-- Information shown follows --

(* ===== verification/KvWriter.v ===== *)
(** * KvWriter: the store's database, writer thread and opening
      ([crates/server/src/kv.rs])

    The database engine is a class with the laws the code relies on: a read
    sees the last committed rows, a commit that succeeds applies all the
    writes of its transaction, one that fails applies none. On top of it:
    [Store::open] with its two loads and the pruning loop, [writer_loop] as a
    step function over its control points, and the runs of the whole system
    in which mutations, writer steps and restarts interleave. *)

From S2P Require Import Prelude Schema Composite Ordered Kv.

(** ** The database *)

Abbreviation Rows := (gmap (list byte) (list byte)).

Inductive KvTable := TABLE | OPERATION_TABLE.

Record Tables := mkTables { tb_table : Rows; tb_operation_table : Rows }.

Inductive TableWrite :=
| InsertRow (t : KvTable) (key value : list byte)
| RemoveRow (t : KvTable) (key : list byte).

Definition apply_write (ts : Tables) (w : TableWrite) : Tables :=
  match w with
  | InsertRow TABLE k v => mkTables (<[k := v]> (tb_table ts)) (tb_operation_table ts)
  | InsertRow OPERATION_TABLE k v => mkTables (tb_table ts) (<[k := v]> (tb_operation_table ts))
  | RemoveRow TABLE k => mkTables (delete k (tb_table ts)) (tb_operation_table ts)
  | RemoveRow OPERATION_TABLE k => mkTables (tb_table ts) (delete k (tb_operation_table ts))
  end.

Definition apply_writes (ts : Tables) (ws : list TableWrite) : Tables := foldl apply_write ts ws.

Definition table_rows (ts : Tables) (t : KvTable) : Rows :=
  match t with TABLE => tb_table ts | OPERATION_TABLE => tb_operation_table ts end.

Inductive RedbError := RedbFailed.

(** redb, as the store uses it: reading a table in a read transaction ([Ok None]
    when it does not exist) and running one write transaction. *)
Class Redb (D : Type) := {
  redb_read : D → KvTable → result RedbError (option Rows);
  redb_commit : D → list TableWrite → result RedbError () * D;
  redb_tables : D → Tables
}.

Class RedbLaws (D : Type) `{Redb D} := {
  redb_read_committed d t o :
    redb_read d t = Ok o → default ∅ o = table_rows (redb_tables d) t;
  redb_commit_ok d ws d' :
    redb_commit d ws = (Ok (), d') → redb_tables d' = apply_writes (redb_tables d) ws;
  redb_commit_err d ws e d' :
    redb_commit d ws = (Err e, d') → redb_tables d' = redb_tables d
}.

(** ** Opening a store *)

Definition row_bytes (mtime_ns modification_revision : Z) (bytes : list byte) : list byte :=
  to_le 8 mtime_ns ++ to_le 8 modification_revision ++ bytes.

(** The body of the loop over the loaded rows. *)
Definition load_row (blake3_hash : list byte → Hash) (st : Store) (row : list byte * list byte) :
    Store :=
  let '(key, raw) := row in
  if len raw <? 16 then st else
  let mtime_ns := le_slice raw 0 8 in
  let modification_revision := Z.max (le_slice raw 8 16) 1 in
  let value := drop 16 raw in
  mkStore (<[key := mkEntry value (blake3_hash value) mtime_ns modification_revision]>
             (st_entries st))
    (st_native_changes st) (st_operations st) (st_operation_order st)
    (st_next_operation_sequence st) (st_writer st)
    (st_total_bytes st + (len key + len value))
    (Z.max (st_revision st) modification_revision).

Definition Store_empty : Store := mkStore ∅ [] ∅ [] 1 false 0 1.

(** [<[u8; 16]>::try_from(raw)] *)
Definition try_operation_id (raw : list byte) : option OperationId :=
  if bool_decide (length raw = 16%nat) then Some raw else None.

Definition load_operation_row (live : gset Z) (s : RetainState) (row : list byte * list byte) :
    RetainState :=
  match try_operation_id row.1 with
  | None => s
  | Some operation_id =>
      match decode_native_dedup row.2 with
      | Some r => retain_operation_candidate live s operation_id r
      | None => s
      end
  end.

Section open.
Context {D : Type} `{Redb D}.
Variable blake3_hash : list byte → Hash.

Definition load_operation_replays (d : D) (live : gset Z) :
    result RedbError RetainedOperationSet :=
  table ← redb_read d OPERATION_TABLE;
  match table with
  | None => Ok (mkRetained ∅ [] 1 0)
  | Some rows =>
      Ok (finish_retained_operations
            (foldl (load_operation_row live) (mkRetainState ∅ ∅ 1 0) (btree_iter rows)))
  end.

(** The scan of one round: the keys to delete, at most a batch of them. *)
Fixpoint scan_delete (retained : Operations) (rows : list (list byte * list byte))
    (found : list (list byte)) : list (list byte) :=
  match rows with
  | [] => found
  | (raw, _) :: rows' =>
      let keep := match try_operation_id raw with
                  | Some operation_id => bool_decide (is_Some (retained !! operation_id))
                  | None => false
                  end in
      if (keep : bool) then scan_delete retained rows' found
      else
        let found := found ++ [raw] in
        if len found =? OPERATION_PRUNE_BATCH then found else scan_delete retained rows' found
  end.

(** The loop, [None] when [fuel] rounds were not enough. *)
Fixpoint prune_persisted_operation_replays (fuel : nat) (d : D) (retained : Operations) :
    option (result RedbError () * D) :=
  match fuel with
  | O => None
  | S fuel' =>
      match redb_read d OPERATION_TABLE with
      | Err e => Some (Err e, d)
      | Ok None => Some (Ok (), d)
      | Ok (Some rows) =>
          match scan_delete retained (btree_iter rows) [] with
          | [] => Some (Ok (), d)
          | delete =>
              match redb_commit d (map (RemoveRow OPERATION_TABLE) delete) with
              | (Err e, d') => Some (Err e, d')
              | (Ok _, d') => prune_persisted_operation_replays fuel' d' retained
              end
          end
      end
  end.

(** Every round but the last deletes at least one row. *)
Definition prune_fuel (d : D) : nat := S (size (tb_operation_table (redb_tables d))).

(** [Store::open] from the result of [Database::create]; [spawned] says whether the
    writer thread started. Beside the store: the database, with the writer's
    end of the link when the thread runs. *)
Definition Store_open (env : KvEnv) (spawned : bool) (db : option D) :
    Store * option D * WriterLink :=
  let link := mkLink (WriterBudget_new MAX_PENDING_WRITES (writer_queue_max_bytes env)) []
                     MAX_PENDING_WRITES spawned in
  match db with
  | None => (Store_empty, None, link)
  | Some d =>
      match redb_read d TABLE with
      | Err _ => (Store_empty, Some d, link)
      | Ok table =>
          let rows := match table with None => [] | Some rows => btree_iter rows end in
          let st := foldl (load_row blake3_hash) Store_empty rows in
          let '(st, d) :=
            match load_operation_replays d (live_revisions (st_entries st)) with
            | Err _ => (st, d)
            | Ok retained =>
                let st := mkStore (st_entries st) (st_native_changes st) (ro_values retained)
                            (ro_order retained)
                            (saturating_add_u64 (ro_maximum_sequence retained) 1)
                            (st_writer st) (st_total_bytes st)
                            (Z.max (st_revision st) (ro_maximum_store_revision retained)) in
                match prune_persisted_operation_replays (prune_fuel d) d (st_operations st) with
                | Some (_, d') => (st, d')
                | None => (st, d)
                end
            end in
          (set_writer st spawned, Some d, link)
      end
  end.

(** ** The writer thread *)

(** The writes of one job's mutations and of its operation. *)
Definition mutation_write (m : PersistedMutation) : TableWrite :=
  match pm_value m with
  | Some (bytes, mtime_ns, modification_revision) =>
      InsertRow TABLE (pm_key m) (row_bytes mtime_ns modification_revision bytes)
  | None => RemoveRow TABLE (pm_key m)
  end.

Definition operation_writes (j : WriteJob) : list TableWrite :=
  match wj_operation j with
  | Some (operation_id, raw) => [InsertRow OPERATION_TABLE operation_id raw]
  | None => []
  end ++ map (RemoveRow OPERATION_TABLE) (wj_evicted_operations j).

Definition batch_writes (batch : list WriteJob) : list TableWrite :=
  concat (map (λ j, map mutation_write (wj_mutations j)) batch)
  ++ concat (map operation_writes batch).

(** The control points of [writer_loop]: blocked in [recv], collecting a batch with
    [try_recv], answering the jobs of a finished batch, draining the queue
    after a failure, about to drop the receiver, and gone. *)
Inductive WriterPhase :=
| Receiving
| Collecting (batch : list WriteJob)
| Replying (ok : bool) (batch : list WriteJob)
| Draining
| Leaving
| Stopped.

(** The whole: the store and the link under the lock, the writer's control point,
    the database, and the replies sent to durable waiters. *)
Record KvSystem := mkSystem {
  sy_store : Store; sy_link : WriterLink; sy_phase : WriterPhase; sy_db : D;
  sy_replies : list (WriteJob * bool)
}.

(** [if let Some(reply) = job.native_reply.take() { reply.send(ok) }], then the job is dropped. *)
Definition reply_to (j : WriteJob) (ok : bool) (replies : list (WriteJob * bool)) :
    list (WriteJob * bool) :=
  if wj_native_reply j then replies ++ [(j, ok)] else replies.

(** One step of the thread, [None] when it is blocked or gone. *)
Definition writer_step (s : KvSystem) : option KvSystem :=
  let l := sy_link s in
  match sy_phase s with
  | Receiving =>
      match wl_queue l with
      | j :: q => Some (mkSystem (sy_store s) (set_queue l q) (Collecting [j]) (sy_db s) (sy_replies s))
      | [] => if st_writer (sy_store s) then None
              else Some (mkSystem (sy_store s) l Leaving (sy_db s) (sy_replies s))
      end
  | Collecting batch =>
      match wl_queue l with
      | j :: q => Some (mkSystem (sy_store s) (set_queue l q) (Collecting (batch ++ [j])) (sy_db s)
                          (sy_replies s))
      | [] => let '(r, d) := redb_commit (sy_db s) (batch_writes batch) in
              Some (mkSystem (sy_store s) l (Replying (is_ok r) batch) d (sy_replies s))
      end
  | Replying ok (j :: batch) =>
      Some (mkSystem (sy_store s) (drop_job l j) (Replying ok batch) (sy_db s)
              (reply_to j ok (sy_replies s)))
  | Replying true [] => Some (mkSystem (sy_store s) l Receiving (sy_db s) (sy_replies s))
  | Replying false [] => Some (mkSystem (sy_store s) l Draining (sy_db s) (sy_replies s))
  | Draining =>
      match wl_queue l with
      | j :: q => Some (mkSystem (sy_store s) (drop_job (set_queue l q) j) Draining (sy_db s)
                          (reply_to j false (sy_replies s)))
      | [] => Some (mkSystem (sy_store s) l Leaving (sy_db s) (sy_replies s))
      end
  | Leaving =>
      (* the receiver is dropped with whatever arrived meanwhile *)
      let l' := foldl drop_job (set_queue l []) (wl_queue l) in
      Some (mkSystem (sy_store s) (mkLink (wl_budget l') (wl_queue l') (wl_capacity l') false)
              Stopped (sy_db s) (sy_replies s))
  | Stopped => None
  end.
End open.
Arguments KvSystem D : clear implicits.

-- Information shown concluded --
-- Information shown follows --

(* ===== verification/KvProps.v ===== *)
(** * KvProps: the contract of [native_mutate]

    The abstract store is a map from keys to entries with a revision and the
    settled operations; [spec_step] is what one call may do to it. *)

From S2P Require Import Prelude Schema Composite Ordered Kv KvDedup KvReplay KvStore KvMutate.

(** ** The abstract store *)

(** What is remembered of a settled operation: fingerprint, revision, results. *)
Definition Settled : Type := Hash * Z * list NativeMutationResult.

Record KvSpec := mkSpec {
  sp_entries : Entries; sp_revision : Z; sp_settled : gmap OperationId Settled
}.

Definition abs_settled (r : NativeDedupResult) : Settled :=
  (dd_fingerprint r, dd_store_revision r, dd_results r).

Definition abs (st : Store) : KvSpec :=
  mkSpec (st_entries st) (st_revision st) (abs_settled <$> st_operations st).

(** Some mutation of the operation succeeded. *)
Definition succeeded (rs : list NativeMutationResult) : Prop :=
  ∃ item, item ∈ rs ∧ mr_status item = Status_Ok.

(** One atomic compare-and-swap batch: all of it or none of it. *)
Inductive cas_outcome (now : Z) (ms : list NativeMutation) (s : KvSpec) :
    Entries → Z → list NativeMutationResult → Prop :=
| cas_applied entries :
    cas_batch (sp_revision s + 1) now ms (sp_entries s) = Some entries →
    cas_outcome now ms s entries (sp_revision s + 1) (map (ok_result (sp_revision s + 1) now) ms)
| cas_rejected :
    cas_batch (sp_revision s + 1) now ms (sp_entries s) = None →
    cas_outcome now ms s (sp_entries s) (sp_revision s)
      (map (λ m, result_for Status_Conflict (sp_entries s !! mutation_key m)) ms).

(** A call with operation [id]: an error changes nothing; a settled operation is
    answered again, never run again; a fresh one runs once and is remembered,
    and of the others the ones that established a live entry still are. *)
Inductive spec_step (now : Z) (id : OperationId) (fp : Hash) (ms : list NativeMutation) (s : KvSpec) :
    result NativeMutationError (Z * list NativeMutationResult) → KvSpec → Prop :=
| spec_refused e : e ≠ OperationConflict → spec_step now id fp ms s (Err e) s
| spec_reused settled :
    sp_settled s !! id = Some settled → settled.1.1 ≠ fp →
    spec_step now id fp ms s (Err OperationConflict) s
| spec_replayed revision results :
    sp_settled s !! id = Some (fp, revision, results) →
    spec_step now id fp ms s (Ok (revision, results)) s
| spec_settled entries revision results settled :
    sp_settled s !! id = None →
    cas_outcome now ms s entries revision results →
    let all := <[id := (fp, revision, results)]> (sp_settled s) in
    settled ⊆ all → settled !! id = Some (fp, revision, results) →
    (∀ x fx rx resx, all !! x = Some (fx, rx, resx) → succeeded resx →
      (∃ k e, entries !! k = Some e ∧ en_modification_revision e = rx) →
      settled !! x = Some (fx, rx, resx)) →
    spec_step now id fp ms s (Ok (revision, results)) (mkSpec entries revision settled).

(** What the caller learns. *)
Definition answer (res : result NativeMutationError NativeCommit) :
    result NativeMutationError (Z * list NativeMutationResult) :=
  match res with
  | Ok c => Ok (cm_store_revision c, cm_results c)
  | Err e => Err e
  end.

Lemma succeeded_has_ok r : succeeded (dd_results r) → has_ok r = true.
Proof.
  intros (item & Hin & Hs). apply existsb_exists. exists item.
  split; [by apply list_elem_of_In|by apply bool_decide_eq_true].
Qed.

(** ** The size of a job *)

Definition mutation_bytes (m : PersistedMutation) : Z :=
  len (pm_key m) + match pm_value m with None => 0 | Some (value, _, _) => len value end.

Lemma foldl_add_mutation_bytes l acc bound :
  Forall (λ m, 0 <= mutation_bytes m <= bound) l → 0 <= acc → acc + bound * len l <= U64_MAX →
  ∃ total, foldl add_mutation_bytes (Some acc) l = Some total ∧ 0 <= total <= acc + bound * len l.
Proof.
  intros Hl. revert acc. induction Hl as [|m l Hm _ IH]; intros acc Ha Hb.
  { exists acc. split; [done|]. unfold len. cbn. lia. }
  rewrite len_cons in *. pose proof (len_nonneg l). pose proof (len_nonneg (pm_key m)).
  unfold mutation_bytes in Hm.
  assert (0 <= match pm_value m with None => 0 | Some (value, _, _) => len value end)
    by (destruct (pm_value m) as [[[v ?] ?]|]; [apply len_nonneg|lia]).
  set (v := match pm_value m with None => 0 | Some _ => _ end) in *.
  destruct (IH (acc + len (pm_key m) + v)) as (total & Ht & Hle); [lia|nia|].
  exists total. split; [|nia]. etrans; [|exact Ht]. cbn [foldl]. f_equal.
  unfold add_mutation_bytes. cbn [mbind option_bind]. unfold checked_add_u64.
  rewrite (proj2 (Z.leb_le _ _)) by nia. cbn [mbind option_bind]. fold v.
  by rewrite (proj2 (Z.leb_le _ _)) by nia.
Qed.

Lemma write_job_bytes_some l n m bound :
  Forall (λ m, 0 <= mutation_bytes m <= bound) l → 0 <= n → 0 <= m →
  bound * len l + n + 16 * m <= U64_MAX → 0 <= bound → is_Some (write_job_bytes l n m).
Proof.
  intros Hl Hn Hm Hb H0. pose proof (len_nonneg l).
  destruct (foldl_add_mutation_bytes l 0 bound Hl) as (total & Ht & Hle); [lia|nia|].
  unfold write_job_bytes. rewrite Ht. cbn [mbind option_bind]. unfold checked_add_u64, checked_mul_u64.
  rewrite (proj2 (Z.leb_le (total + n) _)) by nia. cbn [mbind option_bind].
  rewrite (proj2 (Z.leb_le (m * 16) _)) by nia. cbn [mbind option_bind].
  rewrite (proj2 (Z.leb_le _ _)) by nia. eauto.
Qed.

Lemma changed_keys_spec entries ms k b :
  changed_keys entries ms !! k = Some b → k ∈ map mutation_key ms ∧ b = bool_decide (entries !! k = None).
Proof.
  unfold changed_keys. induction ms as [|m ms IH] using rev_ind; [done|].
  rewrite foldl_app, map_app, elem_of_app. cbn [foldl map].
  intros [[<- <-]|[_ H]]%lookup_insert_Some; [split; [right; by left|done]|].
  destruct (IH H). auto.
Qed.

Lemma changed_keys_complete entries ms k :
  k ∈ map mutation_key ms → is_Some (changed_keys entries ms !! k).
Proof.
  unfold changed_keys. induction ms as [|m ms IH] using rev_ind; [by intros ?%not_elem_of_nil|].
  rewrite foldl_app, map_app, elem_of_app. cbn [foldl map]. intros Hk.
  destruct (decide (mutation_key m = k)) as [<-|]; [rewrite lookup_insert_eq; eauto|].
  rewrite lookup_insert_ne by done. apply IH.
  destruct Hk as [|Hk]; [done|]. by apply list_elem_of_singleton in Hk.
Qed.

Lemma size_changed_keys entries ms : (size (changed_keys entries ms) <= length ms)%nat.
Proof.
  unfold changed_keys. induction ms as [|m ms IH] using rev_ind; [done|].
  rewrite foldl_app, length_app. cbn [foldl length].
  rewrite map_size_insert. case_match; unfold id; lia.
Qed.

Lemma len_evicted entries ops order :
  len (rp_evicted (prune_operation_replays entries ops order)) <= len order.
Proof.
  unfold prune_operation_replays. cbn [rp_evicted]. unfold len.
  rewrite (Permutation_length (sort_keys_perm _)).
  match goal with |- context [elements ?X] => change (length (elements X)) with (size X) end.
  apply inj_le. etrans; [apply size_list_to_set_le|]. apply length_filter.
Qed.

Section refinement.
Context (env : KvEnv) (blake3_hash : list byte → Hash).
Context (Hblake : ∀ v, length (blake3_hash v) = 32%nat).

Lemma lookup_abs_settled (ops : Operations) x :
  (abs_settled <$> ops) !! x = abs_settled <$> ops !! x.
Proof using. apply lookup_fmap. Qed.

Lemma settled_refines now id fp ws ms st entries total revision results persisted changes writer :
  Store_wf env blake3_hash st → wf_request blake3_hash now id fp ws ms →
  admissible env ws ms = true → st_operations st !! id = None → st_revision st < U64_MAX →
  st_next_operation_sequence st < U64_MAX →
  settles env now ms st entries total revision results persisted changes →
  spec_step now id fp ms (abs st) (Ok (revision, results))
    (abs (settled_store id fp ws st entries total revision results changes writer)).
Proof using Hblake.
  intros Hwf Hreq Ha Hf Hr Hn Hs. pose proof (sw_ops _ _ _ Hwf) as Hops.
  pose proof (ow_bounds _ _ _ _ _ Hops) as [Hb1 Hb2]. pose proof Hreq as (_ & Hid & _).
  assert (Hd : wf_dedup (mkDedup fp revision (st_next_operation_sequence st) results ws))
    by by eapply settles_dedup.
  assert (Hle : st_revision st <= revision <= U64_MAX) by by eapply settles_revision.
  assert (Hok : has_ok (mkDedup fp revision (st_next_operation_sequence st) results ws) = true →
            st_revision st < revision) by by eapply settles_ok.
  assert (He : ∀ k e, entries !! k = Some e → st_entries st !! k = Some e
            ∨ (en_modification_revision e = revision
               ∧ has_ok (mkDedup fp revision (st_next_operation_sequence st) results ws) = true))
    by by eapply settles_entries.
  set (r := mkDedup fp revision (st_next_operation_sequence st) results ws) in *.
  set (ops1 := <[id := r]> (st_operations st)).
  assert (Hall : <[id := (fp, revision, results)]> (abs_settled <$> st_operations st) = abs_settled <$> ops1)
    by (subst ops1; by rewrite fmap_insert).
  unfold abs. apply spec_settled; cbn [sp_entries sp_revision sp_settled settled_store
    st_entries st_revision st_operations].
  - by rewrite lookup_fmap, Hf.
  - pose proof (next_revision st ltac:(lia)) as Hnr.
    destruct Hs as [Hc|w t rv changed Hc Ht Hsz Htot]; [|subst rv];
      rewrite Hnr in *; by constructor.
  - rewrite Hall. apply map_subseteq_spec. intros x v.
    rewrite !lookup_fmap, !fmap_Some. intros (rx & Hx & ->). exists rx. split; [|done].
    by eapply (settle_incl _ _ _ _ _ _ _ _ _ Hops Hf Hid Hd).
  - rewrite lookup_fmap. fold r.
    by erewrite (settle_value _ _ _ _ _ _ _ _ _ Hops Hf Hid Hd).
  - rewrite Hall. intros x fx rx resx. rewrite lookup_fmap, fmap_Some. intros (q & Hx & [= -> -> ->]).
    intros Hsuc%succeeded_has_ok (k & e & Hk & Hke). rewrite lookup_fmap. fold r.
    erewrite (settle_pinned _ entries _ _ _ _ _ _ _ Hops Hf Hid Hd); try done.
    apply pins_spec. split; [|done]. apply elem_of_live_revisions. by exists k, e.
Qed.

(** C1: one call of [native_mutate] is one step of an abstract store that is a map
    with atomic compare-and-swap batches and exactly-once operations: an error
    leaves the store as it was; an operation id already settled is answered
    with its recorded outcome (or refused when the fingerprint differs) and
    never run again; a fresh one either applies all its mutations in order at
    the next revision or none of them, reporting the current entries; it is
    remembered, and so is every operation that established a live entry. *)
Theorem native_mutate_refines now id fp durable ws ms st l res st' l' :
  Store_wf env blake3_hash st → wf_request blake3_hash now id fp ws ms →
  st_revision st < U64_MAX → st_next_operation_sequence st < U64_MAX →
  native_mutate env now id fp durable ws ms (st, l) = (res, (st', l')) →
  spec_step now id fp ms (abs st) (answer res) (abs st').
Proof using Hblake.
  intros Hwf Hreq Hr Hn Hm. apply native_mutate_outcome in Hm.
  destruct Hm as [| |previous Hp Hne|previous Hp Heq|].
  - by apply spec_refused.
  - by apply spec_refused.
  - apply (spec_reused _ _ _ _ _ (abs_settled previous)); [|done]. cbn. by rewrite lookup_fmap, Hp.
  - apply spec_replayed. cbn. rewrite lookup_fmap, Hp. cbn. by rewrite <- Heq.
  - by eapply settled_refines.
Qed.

-- Information shown concluded --

> [Task details] Above are the records. Print exactly, and only, the lines from the line with "set (ops1 := <[id" to the line with "(** C1: one", both inclusive.

> [Response area]
  set (ops1 := <[id := r]> (st_operations st)).
  assert (Hall : <[id := (fp, revision, results)]> (abs_settled <$> st_operations st) = abs_settled <$> ops1)
    by (subst ops1; by rewrite fmap_insert).
  unfold abs. apply spec_settled; cbn [sp_entries sp_revision sp_settled settled_store
    st_entries st_revision st_operations].
  - by rewrite lookup_fmap, Hf.
  - pose proof (next_revision st ltac:(lia)) as Hnr.
    destruct Hs as [Hc|w t rv changed Hc Ht Hsz Htot]; [|subst rv];
      rewrite Hnr in *; by constructor.
  - rewrite Hall. apply map_subseteq_spec. intros x v.
    rewrite !lookup_fmap, !fmap_Some. intros (rx & Hx & ->). exists rx. split; [|done].
    by eapply (settle_incl _ _ _ _ _ _ _ _ _ Hops Hf Hid Hd).
  - rewrite lookup_fmap. fold r.
    by erewrite (settle_value _ _ _ _ _ _ _ _ _ Hops Hf Hid Hd).
  - rewrite Hall. intros x fx rx resx. rewrite lookup_fmap, fmap_Some. intros (q & Hx & [= -> -> ->]).
    intros Hsuc%succeeded_has_ok (k & e & Hk & Hke). rewrite lookup_fmap. fold r.
    erewrite (settle_pinned _ entries _ _ _ _ _ _ _ Hops Hf Hid Hd); try done.
    apply pins_spec. split; [|done]. apply elem_of_live_revisions. by exists k, e.
Qed.

(** C1: one call of [native_mutate] is one step of an abstract store that is a map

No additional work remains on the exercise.